◆ **What you should do**: Show every line in the records below that contains the word "event".

Entries taken from a collection
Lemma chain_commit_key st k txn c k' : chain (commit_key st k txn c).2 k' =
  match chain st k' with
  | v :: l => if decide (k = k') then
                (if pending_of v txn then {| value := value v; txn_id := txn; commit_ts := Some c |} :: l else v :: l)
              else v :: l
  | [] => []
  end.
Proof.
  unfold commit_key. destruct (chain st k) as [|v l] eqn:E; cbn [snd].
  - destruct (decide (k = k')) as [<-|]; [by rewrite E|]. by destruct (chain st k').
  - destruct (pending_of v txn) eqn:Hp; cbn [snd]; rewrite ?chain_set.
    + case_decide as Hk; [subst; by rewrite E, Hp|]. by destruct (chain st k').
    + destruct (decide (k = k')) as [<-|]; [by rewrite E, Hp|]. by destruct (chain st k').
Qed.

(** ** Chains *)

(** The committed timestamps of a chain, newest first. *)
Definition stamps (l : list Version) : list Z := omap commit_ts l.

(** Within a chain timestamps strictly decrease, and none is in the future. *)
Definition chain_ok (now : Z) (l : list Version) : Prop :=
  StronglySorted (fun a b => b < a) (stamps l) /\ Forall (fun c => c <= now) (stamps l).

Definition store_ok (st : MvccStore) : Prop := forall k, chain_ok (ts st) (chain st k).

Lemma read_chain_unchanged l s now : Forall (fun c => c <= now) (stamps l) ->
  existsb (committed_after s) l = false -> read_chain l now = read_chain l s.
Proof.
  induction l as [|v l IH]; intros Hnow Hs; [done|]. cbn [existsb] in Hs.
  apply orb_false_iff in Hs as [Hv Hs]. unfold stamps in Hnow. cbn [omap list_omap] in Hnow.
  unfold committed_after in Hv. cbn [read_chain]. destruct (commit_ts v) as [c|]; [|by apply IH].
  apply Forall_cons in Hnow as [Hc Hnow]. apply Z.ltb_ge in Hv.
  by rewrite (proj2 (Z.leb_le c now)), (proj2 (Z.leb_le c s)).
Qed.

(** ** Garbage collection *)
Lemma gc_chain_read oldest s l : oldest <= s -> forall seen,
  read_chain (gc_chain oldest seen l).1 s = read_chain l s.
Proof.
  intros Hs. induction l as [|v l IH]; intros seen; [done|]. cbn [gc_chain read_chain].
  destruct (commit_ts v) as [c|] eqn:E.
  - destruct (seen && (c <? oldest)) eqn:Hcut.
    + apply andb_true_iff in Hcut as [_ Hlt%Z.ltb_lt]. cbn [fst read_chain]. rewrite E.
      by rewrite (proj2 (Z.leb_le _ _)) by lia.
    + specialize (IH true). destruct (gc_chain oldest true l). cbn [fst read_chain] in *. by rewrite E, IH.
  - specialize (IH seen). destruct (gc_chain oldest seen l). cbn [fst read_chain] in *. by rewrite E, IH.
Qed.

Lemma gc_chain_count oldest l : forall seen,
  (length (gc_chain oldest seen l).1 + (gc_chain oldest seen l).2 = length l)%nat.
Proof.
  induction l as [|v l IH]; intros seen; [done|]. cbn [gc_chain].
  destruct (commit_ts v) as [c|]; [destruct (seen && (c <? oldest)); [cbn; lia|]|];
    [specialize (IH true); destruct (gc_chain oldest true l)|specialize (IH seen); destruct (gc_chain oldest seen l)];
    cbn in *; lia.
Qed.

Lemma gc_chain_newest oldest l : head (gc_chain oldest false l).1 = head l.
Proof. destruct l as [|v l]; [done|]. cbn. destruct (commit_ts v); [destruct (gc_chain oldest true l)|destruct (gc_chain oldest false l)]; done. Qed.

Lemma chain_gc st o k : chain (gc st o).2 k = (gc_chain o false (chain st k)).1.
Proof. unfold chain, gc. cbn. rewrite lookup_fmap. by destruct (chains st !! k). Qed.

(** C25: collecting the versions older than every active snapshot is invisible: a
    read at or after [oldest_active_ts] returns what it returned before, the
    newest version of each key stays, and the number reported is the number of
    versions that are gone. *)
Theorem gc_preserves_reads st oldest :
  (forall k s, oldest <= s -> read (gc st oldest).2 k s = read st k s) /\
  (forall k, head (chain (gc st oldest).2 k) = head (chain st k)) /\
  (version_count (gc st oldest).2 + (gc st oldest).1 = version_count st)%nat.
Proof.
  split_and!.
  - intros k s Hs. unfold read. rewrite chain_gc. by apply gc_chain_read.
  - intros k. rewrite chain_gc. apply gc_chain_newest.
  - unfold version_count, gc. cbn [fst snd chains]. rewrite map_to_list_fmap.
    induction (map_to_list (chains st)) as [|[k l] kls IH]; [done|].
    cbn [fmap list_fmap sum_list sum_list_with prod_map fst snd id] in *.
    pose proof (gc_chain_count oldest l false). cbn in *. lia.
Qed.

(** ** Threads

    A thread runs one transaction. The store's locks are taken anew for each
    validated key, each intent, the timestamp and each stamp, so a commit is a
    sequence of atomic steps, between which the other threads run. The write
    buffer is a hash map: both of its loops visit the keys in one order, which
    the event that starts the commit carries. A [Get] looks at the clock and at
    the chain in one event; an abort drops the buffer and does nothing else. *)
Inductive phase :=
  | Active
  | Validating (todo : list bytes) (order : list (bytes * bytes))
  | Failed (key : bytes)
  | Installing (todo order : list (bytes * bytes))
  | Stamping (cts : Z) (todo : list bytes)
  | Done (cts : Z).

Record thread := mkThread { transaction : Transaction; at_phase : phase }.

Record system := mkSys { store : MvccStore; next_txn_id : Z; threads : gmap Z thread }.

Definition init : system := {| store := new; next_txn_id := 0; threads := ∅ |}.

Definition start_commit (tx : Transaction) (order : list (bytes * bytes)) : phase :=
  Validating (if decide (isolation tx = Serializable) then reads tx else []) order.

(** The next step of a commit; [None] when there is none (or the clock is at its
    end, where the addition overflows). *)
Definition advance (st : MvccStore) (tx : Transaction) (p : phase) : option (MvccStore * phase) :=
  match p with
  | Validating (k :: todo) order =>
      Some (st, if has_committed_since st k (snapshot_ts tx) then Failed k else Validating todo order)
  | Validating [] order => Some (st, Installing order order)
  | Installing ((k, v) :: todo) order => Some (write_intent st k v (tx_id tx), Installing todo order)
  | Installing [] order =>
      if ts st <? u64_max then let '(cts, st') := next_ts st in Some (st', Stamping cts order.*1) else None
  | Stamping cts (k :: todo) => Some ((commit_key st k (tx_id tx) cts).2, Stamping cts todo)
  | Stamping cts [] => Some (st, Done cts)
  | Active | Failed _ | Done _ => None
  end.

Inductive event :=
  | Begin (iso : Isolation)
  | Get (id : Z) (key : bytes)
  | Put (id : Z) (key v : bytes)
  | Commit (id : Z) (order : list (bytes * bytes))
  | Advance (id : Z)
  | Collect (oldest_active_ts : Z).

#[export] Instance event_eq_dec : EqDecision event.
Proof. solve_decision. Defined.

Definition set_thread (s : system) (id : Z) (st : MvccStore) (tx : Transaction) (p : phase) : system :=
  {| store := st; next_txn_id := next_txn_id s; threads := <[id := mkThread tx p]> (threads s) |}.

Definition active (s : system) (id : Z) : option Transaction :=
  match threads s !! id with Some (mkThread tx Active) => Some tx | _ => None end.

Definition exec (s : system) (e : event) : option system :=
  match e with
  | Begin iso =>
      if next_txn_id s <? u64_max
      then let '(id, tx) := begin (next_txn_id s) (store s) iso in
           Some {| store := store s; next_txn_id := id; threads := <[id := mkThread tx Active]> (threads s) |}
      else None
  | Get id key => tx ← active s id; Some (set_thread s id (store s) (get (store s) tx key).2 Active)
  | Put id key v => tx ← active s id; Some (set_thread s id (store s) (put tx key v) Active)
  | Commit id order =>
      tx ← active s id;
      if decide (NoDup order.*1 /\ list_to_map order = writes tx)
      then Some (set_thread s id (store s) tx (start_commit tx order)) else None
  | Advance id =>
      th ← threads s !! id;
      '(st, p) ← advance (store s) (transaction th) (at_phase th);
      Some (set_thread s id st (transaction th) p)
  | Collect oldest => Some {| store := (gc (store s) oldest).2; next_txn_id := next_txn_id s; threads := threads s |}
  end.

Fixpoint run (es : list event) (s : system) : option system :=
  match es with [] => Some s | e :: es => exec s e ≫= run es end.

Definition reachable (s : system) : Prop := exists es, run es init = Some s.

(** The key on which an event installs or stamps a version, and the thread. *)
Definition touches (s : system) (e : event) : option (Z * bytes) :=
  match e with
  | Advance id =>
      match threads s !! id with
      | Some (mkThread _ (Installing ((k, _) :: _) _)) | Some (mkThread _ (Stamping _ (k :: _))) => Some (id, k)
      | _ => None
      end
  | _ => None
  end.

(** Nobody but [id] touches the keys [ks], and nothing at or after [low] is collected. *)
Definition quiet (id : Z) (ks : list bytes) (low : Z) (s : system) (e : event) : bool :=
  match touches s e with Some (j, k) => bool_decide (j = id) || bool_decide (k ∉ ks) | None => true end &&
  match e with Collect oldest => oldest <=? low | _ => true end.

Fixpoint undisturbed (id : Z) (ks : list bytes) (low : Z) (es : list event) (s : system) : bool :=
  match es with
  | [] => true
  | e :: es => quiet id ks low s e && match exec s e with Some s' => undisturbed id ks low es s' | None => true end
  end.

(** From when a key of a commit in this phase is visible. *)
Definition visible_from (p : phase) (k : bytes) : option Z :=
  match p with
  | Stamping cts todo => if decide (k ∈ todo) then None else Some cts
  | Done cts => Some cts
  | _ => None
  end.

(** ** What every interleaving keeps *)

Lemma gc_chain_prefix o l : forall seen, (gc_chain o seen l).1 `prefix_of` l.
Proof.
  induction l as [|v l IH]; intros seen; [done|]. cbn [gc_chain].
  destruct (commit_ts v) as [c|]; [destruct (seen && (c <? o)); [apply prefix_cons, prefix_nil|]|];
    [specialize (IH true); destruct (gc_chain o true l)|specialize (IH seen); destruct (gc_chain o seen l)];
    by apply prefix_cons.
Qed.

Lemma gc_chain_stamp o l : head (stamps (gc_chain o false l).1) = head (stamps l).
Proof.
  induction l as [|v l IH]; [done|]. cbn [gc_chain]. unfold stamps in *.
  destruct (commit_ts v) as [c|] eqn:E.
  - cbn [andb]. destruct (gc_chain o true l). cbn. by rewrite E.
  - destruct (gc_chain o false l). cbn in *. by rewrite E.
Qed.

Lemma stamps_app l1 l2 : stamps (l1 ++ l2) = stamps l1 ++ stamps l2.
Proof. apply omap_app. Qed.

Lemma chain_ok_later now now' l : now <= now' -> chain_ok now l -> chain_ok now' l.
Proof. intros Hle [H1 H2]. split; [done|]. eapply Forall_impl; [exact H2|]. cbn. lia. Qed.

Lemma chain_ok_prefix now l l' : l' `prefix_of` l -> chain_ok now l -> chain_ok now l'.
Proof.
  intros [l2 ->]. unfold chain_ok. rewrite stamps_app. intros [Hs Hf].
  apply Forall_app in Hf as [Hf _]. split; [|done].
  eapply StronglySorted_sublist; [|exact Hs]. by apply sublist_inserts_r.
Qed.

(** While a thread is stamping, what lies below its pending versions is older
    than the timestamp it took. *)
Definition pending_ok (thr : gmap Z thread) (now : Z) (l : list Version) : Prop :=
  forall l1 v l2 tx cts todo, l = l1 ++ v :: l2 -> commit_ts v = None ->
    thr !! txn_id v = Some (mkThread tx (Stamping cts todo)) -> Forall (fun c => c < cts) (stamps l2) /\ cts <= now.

◆ **Your response**:
    the event that starts the commit carries. A [Get] looks at the clock and at
    the chain in one event; an abort drops the buffer and does nothing else. *)
Inductive event :=
#[export] Instance event_eq_dec : EqDecision event.
Definition exec (s : system) (e : event) : option system :=
Fixpoint run (es : list event) (s : system) : option system :=
(** The key on which an event installs or stamps a version, and the thread. *)
Definition touches (s : system) (e : event) : option (Z * bytes) :=
Definition quiet (id : Z) (ks : list bytes) (low : Z) (s : system) (e : event) : bool :=
Fixpoint undisturbed (id : Z) (ks : list bytes) (low : Z) (es : list event) (s : system) : bool :=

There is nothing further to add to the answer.